Rappelons-nous : Jacob, par deux fois, mais sans doute y a-t-il eu d’autres occasions, a menti et volé. En langage d’aujourd’hui, c’est un arnaqueur, un maître de la combine et de l’absence de scrupules. Son frère est-il mort de faim ? Il profite pour lui soutirer son droit d’aînesse… Son père est-il âgé, malade, aveugle ? Il se déguise pour obtenir sa bénédiction… Et que sa mère, Rebecca, ait joué le trouble jeu de l’instigatrice ne diminue en rien sa responsabilité. Jacob a trompé son frère et son père, il a commis un des crimes les plus graves dans une famille patriarcale : il a brisé la confiance.
Le voici donc, par sa faute, seul et abandonné.
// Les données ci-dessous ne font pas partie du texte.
Definition auto_join (w : World) : result World :=
  fold_left (fun r ind =>
               w <- r ;;
               c <- format "JOIN %s" [ind] ;;
               Ok (untwisted_send_cmd c w))
            (channels (self w)) (Ok w).

Definition send_msg (area : nat) (chan : string) (inp : Input) (w : World)
  : result (option string * World) :=
  let data := cmd_like inp in
  m <- match misc (self w) with
       | Some m => Ok m
       | None => Raise AttributeError
       end ;;
  line <- format H1 [Misc_nick m; data] ;;
  w <- insee area (Mark "CHDATA") line w ;;
  w <- untwisted_send_msg chan (encode_utf8 data) w ;;
  Ok (Some "break", w).

Definition on_connect_err (w : World) : result World :=
  Ok (emit (Print "not connected") w).

(** *** Dispatch *)

(** A handler called with the arguments of an event (the connection is
    left out); a call with the wrong number of arguments is a
    [TypeError]. *)
Definition run (h : handler) (args : list string) (w : World) : result World :=
  match h, args with
  | set_up_con_h, [] => set_up_con w
  | on_connect_err_h, [err] => on_connect_err w
  | close_h, [err] => Ok (lose w)
  | irccmd_h, _ => Ok (untwisted_send_cmd (irccmd (self w)) w)
  | auto_join_h, _ => auto_join w
  | irc_l1 area, [chan] => create_channel area chan w
  | irc_l2, [prefix; servaddr] =>
      c <- format "PONG :%s" [servaddr] ;; Ok (untwisted_send_cmd c w)
  | irc_l3 area, [data] =>
      line <- format ("%s" ++ nl) [data] ;; insee area End_ line w
  | deliver_user_msg_h, [nick_; user_; host; target; msg] =>
      deliver_user_msg nick_ user_ host target msg w
  | l1 area, [nick_; user_; host; msg] =>
      line <- format H1 [nick_; msg] ;; insee area (Mark "CHDATA") line w
  | l2 area, [addr_; nick_; msg] =>
      line <- format H2 [msg] ;; insee area (Mark "CHDATA") line w
  | l3 area chan, [nick_; user_; host] =>
      line <- format H3 [nick_; chan] ;; insee area (Mark "CHDATA") line w
  | l4 area chan, [nick_; user_; host] =>
      line <- format H4 [nick_; chan] ;; insee area (Mark "CHDATA") line w
  | l5 area, [nicka; user_; host; nickb] =>
      line <- format H5 [nicka; nickb] ;; insee area (Mark "CHDATA") line w
  | l6 area, [prefix; nick_; mode_; peers] =>
      line <- format H6 [peers] ;; insee area (Mark "CHDATA") line w
  | l7 area, [nick_; user_; host; msg] => Ok w
  | l8 area chan, [nick_; user_; host; target; msg] =>
      line <- format H8 [nick_; target; chan; msg] ;;
      insee area (Mark "CHDATA") line w
  | l9 area, [nick_; user_; host; chan; mode_] =>
      line <- format H9 [nick_; chan; mode_; EmptyString] ;;
      insee area (Mark "CHDATA") line w
  | l9 area, [nick_; user_; host; chan; mode_; target] =>
      line <- format H9 [nick_; chan; mode_; target] ;;
      insee area (Mark "CHDATA") line w
  | unset area chan, _ => unset_body area chan w
  | _, _ => Raise TypeError
  end.
(** The primary provider cannot be reached; the secondary answers 200 with
    [nasaTwoDays]. *)
Definition primaryDown : Env :=
  mkEnv
    (fun n => 1705300000000 + Z.of_nat n)
    (fun _ _ _ _ => Rejected (FetchFailed "ECONNRESET"))
    (fun _ _ _ _ _ => Response 200 (inr nasaTwoDays))
    (fun _ _ _ _ => Rejected (FetchFailed "ECONNREFUSED"))
    (fun _ _ => Rejected (FetchFailed "ECONNREFUSED"))
    (fun _ => inr (Some []))
    (fun _ _ _ _ _ => inl (EngineError "not reached"))
    (fun _ => "0"%string)
    scenarioYMD
    (fun _ _ => "2024-01-15"%string)
    (fun _ _ _ => "2024-01-15T00:00:00.000Z"%string)
    (fun _ => "2024-01-15T06:00:00.000Z"%string)
    (fun _ => None).

(** Three stations on the equator, 12 km, 3 km and 47 km east of the point
    at latitude 0 and longitude 0, in the order the service lists them. *)
Definition eastOfOrigin (km : R) : Coordinates :=
  mkCoordinates 0 (km * 180 / (6371 * PI)).

Definition harbour : OpenAQLocation := mkLocation 101 "Harbour" (eastOfOrigin 12).
Definition midtown : OpenAQLocation := mkLocation 102 "Midtown" (eastOfOrigin 3).
Definition airport : OpenAQLocation := mkLocation 103 "Airport" (eastOfOrigin 47).
(** X1.  Before the first render tick the size attributes do not exist:
    [draw] at a negative [x] is still a silent no-op, since the comparison
    chain stops before reading the width, while [draw] at any [x >= 0]
    raises [AttributeError]; every anchor but BOTTOM_LEFT raises it as
    well.  The object is left as it was in each case. *)
Theorem draw_before_first_tick g x y character attr origin :
  screen_width g = None ->
  screen_height g = None ->
  (x < 0 -> draw (x, y) character attr g = (Ok tt, g)) /\
  (0 <= x ->
   draw (x, y) character attr g =
     (Raise (attribute_error "screen_width"), g)) /\
  (origin ∈ origins -> origin <> BOTTOM_LEFT ->
   exists name,
     get_origin_reference origin g = (Raise (attribute_error name), g)) /\
  get_origin_reference BOTTOM_LEFT g = (Ok (0, 0), g).
Proof.
  intros Hw Hh. split; [|split; [|split; [|done]]].
  - intros Hx. unfold draw, bind, ret.
    by destruct (Z.leb_spec 0 x); [lia|].
  - intros Hx. unfold draw, bind, get_screen_width.
    destruct (Z.leb_spec 0 x); [|lia]. by rewrite Hw.
  - intros Hin Hne. unfold origins in Hin.
    repeat (apply elem_of_cons in Hin as [->|Hin];
            [try done;
             unfold get_origin_reference;
             cbn [Z.eqb Pos.eqb TOP_LEFT TOP_CENTER TOP_RIGHT CENTER_LEFT
                    CENTER CENTER_RIGHT BOTTOM_LEFT BOTTOM_CENTER BOTTOM_RIGHT];
             unfold bind, get_screen_width, get_screen_height;
             rewrite ?Hw, ?Hh; by eexists|]).
    by apply elem_of_nil in Hin.
Qed.

Lemma draw_before_first_tick_witness :
  draw (-1, 0) "#" A_NORMAL init = (Ok tt, init) /\
  draw (0, 0) "#" A_NORMAL init =
    (Raise (mkExn AttributeError "'GUI' object has no attribute 'screen_width'"),
     init) /\
  exists name,
    get_origin_reference CENTER init = (Raise (attribute_error name), init).
Proof.
  pose proof (draw_before_first_tick init (-1) 0 "#" A_NORMAL CENTER
                eq_refl eq_refl) as (Hneg & _ & Horigin & _).
  pose proof (draw_before_first_tick init 0 0 "#" A_NORMAL CENTER
                eq_refl eq_refl) as (_ & Hpos & _).
  split; [apply Hneg; lia|]. split; [apply Hpos; lia|].
  apply Horigin; [|discriminate].
  apply (bool_decide_unpack _). vm_compute. exact I.
Defined.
Exclu du clan, hors-la-loi, sans protection. Fugitif dans une terre inconnue, livré aux bêtes sauvages ou aux bandits du désert. Condamné à passer la nuit dans une steppe aride et caillouteuse, en un lieu qui n’a même pas de nom… Dieu peut-il être dans cet abandon ?
Comme il nous est peut-être arrivé, aux heures les plus noires de notre vie, quand nous avons eu l’impression que tout se retournait contre nous, ou que nous avions tout gâché, de nous dire : y a-t-il encore quelqu’un pour m’aimer et me comprendre ?
Et Dieu est là, comme au coin du bois, si l’on peut dire dans cette steppe aride; mais un Dieu surprenant et inattendu, imprévu, qui n’attend pas sa victime pour lui porter le coup final; un Dieu de justice et de bonté, qui n'abandonne pas la partie, même si les humains font parfois tout pour saboter ses projets. Jacob est au bord de la rupture et il l’a bien cherché; Jacob vit un de ces passages d’existence où tout est bouleversé, où il faut tout reconstruire à zéro… Et Dieu est là.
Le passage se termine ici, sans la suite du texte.